The wave of Japanese deals is consistent with a broader trend in the Tokyo Stock Exchange, which since 2023 has asked companies listed on the two main markets, “Prime” and “Standard,” to take measures that take into account the cost of capital and share price, in an attempt to push companies to improve capital efficiency and enhance market value.
In this context, Bloomberg says that direct investment companies are racing for acquisitions in Japan, including the competition for the electronic marketplace company “Kakako.com”, as “Bain Capital” and “LY Corp” are preparing to compete with the “EQT” offer, in addition to the “Warburg Pincus” offer to buy the student housing company “GSB” for $1.2 billion.
Bloomberg quoted Akihiko Manaka, who is responsible at Bank of America for investment banking coverage and mergers and acquisitions in Japan, as saying that the large volume of deal activity in Japan, both domestically and abroad, is likely to continue, with an increase in activist shareholder campaigns that push towards selling assets, delisting companies from the stock exchange, and deals led by direct investment companies.

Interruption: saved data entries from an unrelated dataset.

(* ===== verification/TxSignOk.v ===== *)
(** * Signing and recovering senders (src/geth/core/types/transaction_signing.go)

    What a signer has signed it attributes to the key's address, no signer of another
    chain attributes it to anyone, and the cache of senders is never seen. *)
From S2P Require Import Prelude RlpBase RlpRaw RlpEncode RlpStream RlpStruct RlpCodes StateDb TxMeta TxTransition TxTypes TxSign.

(** ** The recovery value *)

Lemma BitLen_le n x : 0 ≤ x → 0 ≤ n → big_BitLen x ≤ n ↔ x < 2 ^ n.
Proof.
  intros Hx Hn. unfold big_BitLen. rewrite Z.abs_eq by done. destruct (Z.eqb_spec x 0) as [->|Hne]; [split; [intros _; apply Z.pow_pos_nonneg; lia|lia]|].
  pose proof (Z.log2_spec x ltac:(lia)) as [Hl1 Hl2]. pose proof (Z.log2_nonneg x). split.
  - intros Hle. apply Z.lt_le_trans with (2 ^ Z.succ (Z.log2 x)); [done|]. apply Z.pow_le_mono_r; lia.
  - intros Hlt. assert (2 ^ Z.log2 x < 2 ^ n) as Hp by lia. apply Z.pow_lt_mono_r_iff in Hp; lia.
Qed.
(** The value of a protected signature names its chain. *)
Lemma protected_V c v : 0 < c → v = 0 ∨ v = 1 → deriveChainId (35 + v + c * 2) = c ∧ isProtectedV (35 + v + c * 2) = true.
Proof.
  intros Hc Hv. set (x := 35 + v + c * 2). assert (0 ≤ x) as Hx by (unfold x; lia). split.
  - unfold deriveChainId. destruct (Z.leb_spec (big_BitLen x) 64) as [Hb|Hb].
    + apply BitLen_le in Hb; [|done..]. rewrite Z.abs_eq, (u64_small x) by (done || unfold is_u64; lia).
      rewrite (proj2 (Z.eqb_neq x 27)), (proj2 (Z.eqb_neq x 28)) by (unfold x; lia). cbn [orb]. rewrite u64_small by (unfold is_u64, x in *; lia).
      unfold x. replace (35 + v + c * 2 - 35) with (v + c * 2) by lia. rewrite Z.div_add by lia. by destruct Hv as [->| ->].
    + unfold x. replace (35 + v + c * 2 - 35) with (v + c * 2) by lia. rewrite Z.div_add by lia. by destruct Hv as [->| ->].
  - unfold isProtectedV. destruct (Z.leb_spec (big_BitLen x) 8) as [Hb|]; [|done]. apply BitLen_le in Hb; [|done..].
    rewrite Z.abs_eq, (u64_small x) by (done || unfold is_u64; lia).
    by rewrite (proj2 (Z.eqb_neq x 27)), (proj2 (Z.eqb_neq x 28)), (proj2 (Z.eqb_neq x 1)), (proj2 (Z.eqb_neq x 0)) by (unfold x; lia).
Qed.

This reinforces the conclusions of a recent report by Bain & Company, which said that the direct investment market in Japan remains one of the most attractive markets for investors globally, supported by strong returns, an expanding list of opportunities, and the ongoing transformation in companies, but it indicated that competition is intensifying and raising the bar for success.
China and repositioning
The Greater China region started the year with strong momentum, with the volume of Chinese acquisitions abroad approaching $12 billion in January alone, the highest level for the first month of the year since 2017, and names such as German sportswear company Puma and Canadian mining company Allied Gold were among potential targets for Chinese buyers, according to Bloomberg.

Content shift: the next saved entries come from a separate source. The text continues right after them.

(** [now] and [now'] are the clock at its two readings. *)
Definition Prepare (fuel : nat) (now now' : Z) header : M Header :=
  number ← st_lift (num header);
  snap ← snapshot fuel (u64 (number - 1)) (ParentHash header) [];
  difficulty ← st_lift (calcDifficulty snap validator);
  if Epoch config =? 0 then st_panic runtime_error else
  newSortedValidators ← st_lift (epoch_validators snap (set_turn header difficulty (vanity (Extra header))) number);
  let extra := vanity (Extra header) ++ mjoin (map (be_bytes 20) newSortedValidators) ++ replicate 65 0 in
  match GetHeader chain (ParentHash header) (u64 (number - 1)) with
  | None => st_err ErrUnknownAncestor
  | Some parent =>
      let time := u64 (h_Time parent + Period config) in
      mret (set_consensus header (Some difficulty) extra (if time <? now then now' else time))
  end.

(** The loop over the recent signers of [Seal]. *)
Definition must_wait snap (number val : Z) : bool :=
  existsb (λ p, (snd p =? val) &&
                ((number <? limit_of (Validators snap)) || (u64 (number - limit_of (Validators snap)) <? fst p)))
    (map_to_list (Recents snap)).

(** How long a validator holds back its block, in nanoseconds: until the time of the header
    ([Sub] of the clock saturates), and out of turn by a random part of the wiggle time. *)
Definition wiggleTime : Z := 500 * 10 ^ 6.
Definition time_until (time nanos : Z) : Z := Z.max (- 2 ^ 63) (Z.min (2 ^ 63 - 1) (i64 time * 10 ^ 9 - nanos)).
Definition seal_delay snap header (nanos : Z) (Int63n : Z → Z) : res cong_err Z :=
  let delay := time_until (h_Time header) nanos in
  match h_Difficulty header with
  | None => Panic runtime_error
  | Some difficulty =>
      Ok (if difficulty =? diffNoTurn then i64 (delay + Int63n (i64 (limit_of (Validators snap) * wiggleTime))) else delay)
  end.

(** The sealed header with the delay after which it is handed out, or nothing if the
    validator waits; [nanos] is the clock and [Int63n] the random number generator. *)
Definition Seal (fuel : nat) (nanos : Z) (Int63n : Z → Z) header (txs : Z) : M (option (Header * Z)) :=
  number ← st_lift (num header);
  if number =? 0 then st_err errUnknownBlock
  else if (Period config =? 0) && (txs =? 0) then mret None
  else
    snap ← snapshot fuel (number - 1) (ParentHash header) [];
    if negb (bool_decide (validator ∈ Validators snap)) then st_err errUnauthorizedValidator
    else if must_wait snap number validator then mret None
    else
      delay ← st_lift (seal_delay snap header nanos Int63n);
      msg ← st_lift (encodeSigHeader header);
      match signFn msg with
      | None => st_err errSign
      | Some sighash =>
          front ← st_lift (go_slice (Extra header) 0 (len (Extra header) - extraSeal));
          let seal := drop (length front) (Extra header) in
          mret (Some (set_extra header (front ++ take 65 sighash ++ drop (length (take 65 sighash)) seal), delay))
      end.
End engine.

But activity slowed later with the difficulty of completing some deals. Last June, ENN Natural Gas ended a restructuring plan that would have included a purchase offer of about $12 billion for ENN Energy Holdings and a second listing in Hong Kong, citing uncertainty about obtaining regulatory approvals.
In the opposite direction, international companies are reevaluating their presence in the second largest economy in the world. General Mills is selling Haagen-Dazs stores on the Chinese mainland, after similar steps from Starbucks, while the Swedish company Otley is conducting a review of its business there, but Patija of Goldman Sachs believes that China remains an important market to an extent that international companies cannot ignore.
In Southeast Asia, consolidation in fragmented sectors and the expansion of digital infrastructure have supported merger and acquisition activity, especially in data centers, according to Rohit Chatterjee, head of mergers and acquisitions in Asia Pacific at JPMorgan, who said that investment in data centers and artificial intelligence infrastructure in the region is comparable in size to what is happening in the United States.